Definition destroy (s : t) : outcome t :=
  match chan_ s with
  | None => Done s
  | Some c => h ← closeconn (objs s) c; h ← decref h c; Done (mk h (next s) None (calls s))
  end.

Inductive event : Type := Call (j : Z) | Refconn (j : Z) (dial : option (Z * (Z * Z))) | Return (j : Z) | Dies (c : Z) | Destroy.

Definition possible (s : t) (e : event) : bool :=
  match e with
  | Call j => bool_decide (calls s !! j = None)
  | Refconn j _ | Return j => bool_decide (is_Some (calls s !! j))
  | Dies c => bool_decide (is_Some (objs s !! c))
  | Destroy => bool_decide (calls s = ∅)
  end.

Definition step (e : event) (s : t) : outcome t :=
  match e with
  | Call j => Done (call_begin j s)
  | Refconn j dial => get_refconn j dial s
  | Return j => call_end j s
  | Dies c => h ← closeconn (objs s) c; Done (mk h (next s) (chan_ s) (calls s))
  | Destroy => destroy s
  end.

Inductive reach : t → Prop :=
  | reach_make : reach make
  | reach_step s e s' : reach s → possible s e = true → step e s = Done s' → reach s'.

End clt.

Section client.
Import clt.
Implicit Types (s : t).

Definition opt (o : option Z) (i : Z) : Z := from_option (λ c, one c i) 0 o.
Definition takers (m : gmap Z (option Z)) (i : Z) : Z := msum (λ o, opt o i) m.
Definition cown s (i : Z) : Z := opt (chan_ s) i + takers (calls s) i.

Lemma opt_nonneg o i : 0 ≤ opt o i. Proof. destruct o; [apply one_nonneg|done]. Qed.
Lemma takers_nonneg m i : 0 ≤ takers m i. Proof. apply msum_nonneg. intros. apply opt_nonneg. Qed.
Lemma takers_in m j c : m !! j = Some (Some c) → 0 < takers m c.
Proof.
  intros H. pose proof (msum_lookup_le (λ o, opt o c) m j _ (λ o, opt_nonneg o c) H) as Hle. cbn in Hle. rewrite one_same in Hle. unfold takers. lia.
Qed.
Lemma takers_put m j o i : takers (<[j := o]> m) i = takers m i - from_option (λ o, opt o i) 0 (m !! j) + opt o i.
Proof. apply (msum_put (λ o, opt o i)). Qed.
Lemma takers_del m j i : takers (delete j m) i = takers m i - from_option (λ o, opt o i) 0 (m !! j).
Proof. apply (msum_del (λ o, opt o i)). Qed.

(** Counts are right, and only the channel can be alive. *)
Record cinv s : Prop := {
  c_count : counted (objs s) (cown s);
  c_next c x : objs s !! c = Some x → c < next s;
  c_alive c x : objs s !! c = Some x → dead_ x = false → chan_ s = Some c }.

Lemma cown_pos s c : cinv s → 0 ≤ opt (chan_ s) c ∧ 0 ≤ takers (calls s) c.
Proof. split; [apply opt_nonneg|apply takers_nonneg]. Qed.

Lemma cinv_free s : cinv s → cown s (next s) = 0.
Proof.
  intros V. pose proof (c_count _ V (next s)) as H. destruct (objs s !! next s) as [x|] eqn:E; [|done].
  apply (c_next _ V) in E. lia.
Qed.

++++++

■ **What to do**
Out of the records, collect only those lines that contain the string "Dies".

■ **Task response**
Inductive event : Type := Call (j : Z) | Refconn (j : Z) (dial : option (Z * (Z * Z))) | Return (j : Z) | Dies (c : Z) | Destroy.
  | Dies c => bool_decide (is_Some (objs s !! c))
  | Dies c => h ← closeconn (objs s) c; Done (mk h (next s) (chan_ s) (calls s))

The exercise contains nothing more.